Task: Present each line of the entries below that holds the word "right".

Exercise data:
Lemma outer_mono {T} enter (R R' : khist -> T -> Prop) t p :
  (forall t v, R t v -> R' t v) -> outer enter R t p -> outer enter R' t p.
Proof.
  intros HR. revert t. induction p as [v|x|c k IH|C g k IH]; simpl; intros t Hp; eauto.
  - destruct Hp as [[Hn Hp]|Hp]; [left|by right]. split; auto.
  - intros m Hm. destruct (Hp m Hm) as (? & ? & ?). auto.
Qed.
End Shapes.

(** More can be assumed of the answers when more is known of the past. *)
Lemma wp_ok_from {A} (ok ok' : khist -> event ksig -> Prop) (t : khist) (p : kprog A) Q m h :
  (forall h' e, t `sublist_of` h' -> ok h' e -> ok' h' e) -> t `sublist_of` h ->
  wp ok' p Q m h -> wp ok p Q m h.
Proof.
  intros Hok. revert m h. induction p as [a|x|c k IH|B f k IH]; simpl; intros m h Ht Hp; auto.
  intros r Hr. apply IH; [|by apply Hp, Hok]. etransitivity; [exact Ht|]. by apply sublist_inserts_r.
Qed.

(** ** One after the other *)

Section Interleave.
Context (ok : khist -> event ksig -> Prop) (lock : ptr).
Context (frame : kmem -> Prop) {V W : Type} (mview : kmem -> V) (hview : khist -> W).
(** Answers that are possible late are possible earlier. *)
Context (Hok : forall h1 h2 e, h1 `sublist_of` h2 -> ok h2 e -> ok h1 e).
Context (Hsnoc : forall h1 h2 e, hview h1 = hview h2 -> hview (h1 ++ [e]) = hview (h2 ++ [e])).
Context (Hnet : forall h1 h2, hview h1 = hview h2 -> net h1 (RMutex lock) = net h2 (RMutex lock)).
(** The abstract state, what it says of the view between critical sections,
    and what a critical section does to it. *)
Context {A L : Type} (Inv : A -> kmem -> khist -> Prop) (eff : L -> A -> A -> Prop).
Context (Hinv : forall a m1 m2 h1 h2,
  mview m1 = mview m2 -> hview h1 = hview h2 -> Inv a m1 h1 -> Inv a m2 h2).
Context (Hfree : forall a m h, Inv a m h -> net h (RMutex lock) = 0).
(** What the critical section of a thread may be, and what the thread may
    return afterwards, or without one. *)
Context {T : Type} (allowed : nat -> L -> Prop) (returns : nat -> option L -> T -> Prop).

Local Abbreviation OUTER := (outer ok lock frame mview hview).
Local Abbreviation ASIDE := (aside ok lock frame mview hview).
Local Abbreviation SECTION i x := (section ok frame mview (ASIDE (fun _ v => returns i (Some x) v))).

Definition takes_effect (x : L) (a : A) (m : kmem) (h : khist) : Prop :=
  exists a', eff x a a' /\ Inv a' m h.

Definition lock_event : event ksig := Ev (S := ksig) (mutex_lock lock) tt.

(** A thread that just got the mutex: a critical section is ahead. *)
Definition enters (i : nat) (t : khist) (p : kprog T) : Prop :=
  exists x, allowed i x /\ SECTION i x t p /\
    forall a m h, Inv a m h -> frame m -> t `sublist_of` h ->
      until ok (takes_effect x a) p m (h ++ [lock_event]).

(** One in its critical section: it runs as it would on the memory [mv] and
    the history [hv]. *)
Definition holding (i : nat) (a : A) (p : kprog T) (m : kmem) (h : khist) : Prop :=
  exists x t mv hv, allowed i x /\ SECTION i x t p /\
    t `sublist_of` h /\ hv `sublist_of` h /\
    mview m = mview mv /\ hview h = hview hv /\ frame mv /\ net h (RMutex lock) = 1 /\
    until ok (takes_effect x a) p mv hv.

(** One that took effect, and one that has not yet. *)
Definition past (i : nat) (x : L) (h : khist) (p : kprog T) : Prop :=
  exists t, t `sublist_of` h /\ ASIDE (fun _ v => returns i (Some x) v) t p.
Definition ahead (i : nat) (h : khist) (p : kprog T) : Prop :=
  exists t, t `sublist_of` h /\ OUTER (enters i) (fun _ v => returns i None v) t p.

Definition thread_ok (order : list (nat * L)) (i : nat) (h : khist) (p : kprog T) : Prop :=
  (exists x, (i, x) ∈ order /\ past i x h p) \/ ((i ∉ order.*1) /\ ahead i h p).

(** The threads of [order] took effect, in this order; of the others one may
    be in its critical section. *)
Record inter (a0 : A) (order : list (nat * L)) (a : A) (holder : option nat) (c : config T) : Prop := {
  in_serial : serial (fun x => eff (snd x)) order a0 a;
  in_nodup : NoDup order.*1;
  in_bound : forall i x, (i, x) ∈ order -> (i < length (c_threads c))%nat /\ allowed i x;
  in_frame : frame (c_mem c);
  in_state : match holder with
    | None => Inv a (c_mem c) (c_hist c)
    | Some j => exists p, c_threads c !! j = Some p /\ (j ∉ order.*1) /\ holding j a p (c_mem c) (c_hist c)
    end;
  in_threads : forall i p, c_threads c !! i = Some p -> holder <> Some i -> thread_ok order i (c_hist c) p;
}.

Lemma thread_ok_later order i h e p : thread_ok order i h p -> thread_ok order i (h ++ [e]) p.
Proof.
  assert (H : forall t : khist, t `sublist_of` h -> t `sublist_of` (h ++ [e])).
  { intros t Ht. etransitivity; [exact Ht|]. by apply sublist_inserts_r. }
  intros [(x & Hx & t & Ht & Hp)|[Hi (t & Ht & Hp)]]; [left|right].
  - exists x. split; [done|]. exists t. auto.
  - split; [done|]. exists t. auto.
Qed.

Lemma sublist_snoc (t h : khist) e : t `sublist_of` h -> (t ++ [e]) `sublist_of` (h ++ [e]).
Proof. intros Ht. by apply sublist_app. Qed.

Lemma sublist_late (t h : khist) e : t `sublist_of` h -> t `sublist_of` (h ++ [e]).
Proof. intros Ht. etransitivity; [exact Ht|]. by apply sublist_inserts_r. Qed.

(** What happens outside does not disturb a critical section. *)
Lemma holding_same j a p m1 h1 m2 h2 :
  mview m2 = mview m1 -> hview h2 = hview h1 -> h1 `sublist_of` h2 ->
  holding j a p m1 h1 -> holding j a p m2 h2.
Proof.
  intros Em Eh Hs (x & t & mv & hv & ? & ? & ? & ? & ? & ? & ? & ? & ?). exists x, t, mv, hv.
  split_and!; try done; try congruence; try (by etransitivity). by rewrite (Hnet _ _ Eh).
Qed.

(** A step outside: the rest of the thread is as good as the thread was. *)
Lemma inter_outside a0 order a holder i p' (ts : list (kprog T)) m h m' h' :
  inter a0 order a holder (Config ts m h) -> holder <> Some i -> is_Some (ts !! i) ->
  frame m' -> mview m' = mview m -> hview h' = hview h ->
  (h' = h \/ exists e, h' = h ++ [e]) ->
  thread_ok order i h' p' ->
  inter a0 order a holder (Config (<[i := p']> ts) m' h').
Proof.
  intros [Hs Hnd Hb Hf Hst Hth] Hne [p Hi] Hf' Em Eh Hh Hp'. simpl in *.
  assert (Hsub : h `sublist_of` h').
  { destruct Hh as [->|[e ->]]; [done|]. by apply sublist_inserts_r. }
  constructor; simpl; try done.
  - intros j x Hj. rewrite length_insert. eauto.
  - destruct holder as [j|]; [|by eapply Hinv; [..|exact Hst]].
    destruct Hst as (pj & Hpj & Hj & Hh'). exists pj. rewrite list_lookup_insert_ne by congruence.
    split_and!; [done..|]. by eapply holding_same.
  - intros j pj Hpj Hj. destruct (decide (i = j)) as [<-|Hij].
    + by rewrite list_lookup_insert_eq in Hpj by (by eapply lookup_lt_Some); simplify_eq.
    + rewrite list_lookup_insert_ne in Hpj by done. specialize (Hth j pj Hpj Hj).
      destruct Hh as [->|[e ->]]; [done|by apply thread_ok_later].
Qed.

(** A thread outside takes a step that is not asking for the mutex. *)
Lemma thread_call order i t h c k r :
  t `sublist_of` h -> ok h (Ev (S := ksig) c r) ->
  (exists x, (i, x) ∈ order /\ ASIDE (fun _ v => returns i (Some x) v) t (Call (S := ksig) c k)) ->
  neutral hview c /\ thread_ok order i (h ++ [Ev (S := ksig) c r]) (k r).
Proof.
  intros Ht Hr (x & Hx & [[Hn Hp]|[-> Hp]]); [|by destruct (Hp tt)]. split; [done|].
  left. exists x. split; [done|]. exists (t ++ [Ev (S := ksig) c r]).
  split; [by apply sublist_snoc|]. apply Hp. by exists h.
Qed.

(** Getting the mutex. *)
Lemma inter_enter a0 order a i t (k : unit -> kprog T) ts m h r :
  inter a0 order a None (Config ts m h) -> is_Some (ts !! i) -> i ∉ order.*1 ->
  t `sublist_of` h -> enters i t (k r) -> ok h (Ev (S := ksig) (mutex_lock lock) r) ->
  inter a0 order a (Some i) (Config (<[i := k r]> ts) m (h ++ [Ev (S := ksig) (mutex_lock lock) r])).
Proof.
  intros [Hs Hnd Hb Hf Hst Hth] [p Hi] Hio Ht (x & Hx & Hq & Hwp) Hr. simpl in *.
  destruct r. constructor; simpl; try done.
  - intros j y Hj. rewrite length_insert. eauto.
  - exists (k tt). rewrite list_lookup_insert_eq by (by eapply lookup_lt_Some). split_and!; try done.
    exists x, t, m, (h ++ [lock_event]). split_and!; try done; try (by apply sublist_late).
    + rewrite net_snoc, (Hfree a m h) by done. simpl. by rewrite hits_refl.
    + by apply Hwp.
  - intros j p' Hp Hj. rewrite list_lookup_insert_ne in Hp by congruence. by apply thread_ok_later, Hth.
Qed.

(** A call of the holder, the release of the mutex apart. *)
Lemma inter_call a0 order a i c k r ts m h :
  inter a0 order a (Some i) (Config ts m h) ->
  ts !! i = Some (Call (S := ksig) c k) -> ok h (Ev (S := ksig) c r) ->
  match c with mutex_unlock _ => False | _ => True end ->
  inter a0 order a (Some i) (Config (<[i := k r]> ts) m (h ++ [Ev (S := ksig) c r])).
Proof.
  intros [Hs Hnd Hb Hf (p & Hp & Hio & Hh) Hth] Hi Hr Hc. simpl in *.
  assert (p = Call (S := ksig) c k) as -> by congruence.
  destruct Hh as (x & t & mv & hv & Hx & Hq & Ht & Hhv & Em & Eh & Hfv & Hn & Hwp).
  assert (Hsec : match c with mutex_lock _ => False | _ => True end /\
    SECTION i x (t ++ [Ev (S := ksig) c r]) (k r) /\
    until ok (takes_effect x a) (k r) mv (hv ++ [Ev (S := ksig) c r])).
  { specialize (Hq r (ex_intro _ h (conj Ht Hr))). specialize (Hwp r (Hok _ _ _ Hhv Hr)). by destruct c. }
  destruct Hsec as (Hnl & Hsec & Hun). constructor; simpl; try done.
  - intros j y Hj. rewrite length_insert. eauto.
  - exists (k r). rewrite list_lookup_insert_eq by (by eapply lookup_lt_Some). split_and!; try done.
    exists x, (t ++ [Ev (S := ksig) c r]), mv, (hv ++ [Ev (S := ksig) c r]).
    split_and!; try done; try (by apply sublist_snoc); auto.
    rewrite net_snoc, delta_mutex; [lia|]. by destruct c.
  - intros j p' Hp' Hj. rewrite list_lookup_insert_ne in Hp' by congruence. by apply thread_ok_later, Hth.
Qed.

(** Releasing it: the holder has taken effect. *)
Lemma inter_exit a0 order a i l k r ts m h :
  inter a0 order a (Some i) (Config ts m h) ->
  ts !! i = Some (Call (S := ksig) (mutex_unlock l) k) -> ok h (Ev (S := ksig) (mutex_unlock l) r) ->
  exists x a', inter a0 (order ++ [(i, x)]) a' None
    (Config (<[i := k r]> ts) m (h ++ [Ev (S := ksig) (mutex_unlock l) r])).
Proof.
  intros [Hs Hnd Hb Hf (p & Hp & Hio & Hh) Hth] Hi Hr. simpl in *.
  assert (p = Call (S := ksig) (mutex_unlock l) k) as -> by congruence.
  destruct Hh as (x & t & mv & hv & Hx & Hq & Ht & Hhv & Em & Eh & Hfv & Hn & Hwp).
  specialize (Hq r (ex_intro _ h (conj Ht Hr))). simpl in Hq.
  specialize (Hwp r (Hok _ _ _ Hhv Hr)). destruct Hwp as (a' & Heff & Ha').
  exists x, a'. constructor; simpl.
  - by econstructor.
  - rewrite fmap_app. apply NoDup_app. split_and!; [done| |apply NoDup_singleton].
    intros j Hj ->%list_elem_of_singleton. done.
  - intros j y. rewrite length_insert, elem_of_app, list_elem_of_singleton.
    intros [?|[= -> ->]]; [eauto|]. split; [by eapply lookup_lt_Some|done].
  - done.
  - by eapply Hinv; [| |exact Ha']; [|apply Hsnoc].
  - intros j p' Hp' _. destruct (decide (i = j)) as [<-|Hij].
    + rewrite list_lookup_insert_eq in Hp' by (by eapply lookup_lt_Some). simplify_eq. left.
      exists x. split; [apply elem_of_app; right; by apply list_elem_of_singleton|].
      eexists. split; [|exact Hq]. by apply sublist_snoc.
    + rewrite list_lookup_insert_ne in Hp' by done.
      destruct (thread_ok_later _ _ _ (Ev (S := ksig) (mutex_unlock l) r) _
        (Hth j p' Hp' ltac:(congruence))) as [(y & Hy & ?)|[Hj ?]]; [left|right].
      * exists y. split; [apply elem_of_app; by left|done].
      * split; [|done]. rewrite fmap_app, elem_of_app. intros [?|E'%list_elem_of_singleton]; [by apply Hj|].
        by simpl in E'; subst.
Qed.

(** Memory accesses. *)
Lemma inter_act a0 order a holder i B (f : kmem -> B * kmem) k ts m h :
  inter a0 order a holder (Config ts m h) -> ts !! i = Some (Act (S := ksig) f k) ->
  inter a0 order a holder (Config (<[i := k (fst (f m))]> ts) (snd (f m)) h).
Proof.
  intros HI Hi. destruct (decide (holder = Some i)) as [->|Hne].
  - destruct HI as [Hs Hnd Hb Hf (p & Hp & Hio & Hh) Hth]. simpl in *.
    assert (p = Act (S := ksig) f k) as -> by congruence.
    destruct Hh as (x & t & mv & hv & Hx & Hq & Ht & Hhv & Em & Eh & Hfv & Hn & Hwp).
    destruct (Hq m mv Hf Hfv Em) as (E1 & E2 & Hf2 & Hsec).
    destruct (Hq mv mv Hfv Hfv eq_refl) as (_ & _ & Hfv2 & _).
    constructor; simpl; try done.
    + intros j y Hj. rewrite length_insert. eauto.
    + exists (k (fst (f m))). rewrite list_lookup_insert_eq by (by eapply lookup_lt_Some).
      split_and!; try done. exists x, t, (snd (f mv)), hv. split_and!; try done.
      exact (eq_ind_r (fun b => until ok (takes_effect x a) (k b) (snd (f mv)) hv) Hwp E1).
    + intros j p' Hp' Hj. rewrite list_lookup_insert_ne in Hp' by congruence. by apply Hth.
  - pose proof (in_threads _ _ _ _ _ HI i _ Hi Hne) as Hti. pose proof (in_frame _ _ _ _ _ HI) as Hf. simpl in Hf.
    assert (Hthis : frame (snd (f m)) /\ mview (snd (f m)) = mview m /\ thread_ok order i h (k (fst (f m)))).
    { destruct Hti as [(x & Hx & t & Ht & Hp)|[Hio (t & Ht & Hp)]]; destruct (Hp m Hf) as (? & ? & ?);
        split_and!; try done; [left|right].
      - exists x. split; [done|]. by exists t.
      - split; [done|]. by exists t. }
    destruct Hthis as (? & ? & ?). eapply inter_outside; eauto.
Qed.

Reply to the exercise:
  - destruct Hp as [[Hn Hp]|Hp]; [left|by right]. split; auto.
  intros [(x & Hx & t & Ht & Hp)|[Hi (t & Ht & Hp)]]; [left|right].
      exists x. split; [apply elem_of_app; right; by apply list_elem_of_singleton|].
        (Hth j p' Hp' ltac:(congruence))) as [(y & Hy & ?)|[Hj ?]]; [left|right].
        split_and!; try done; [left|right].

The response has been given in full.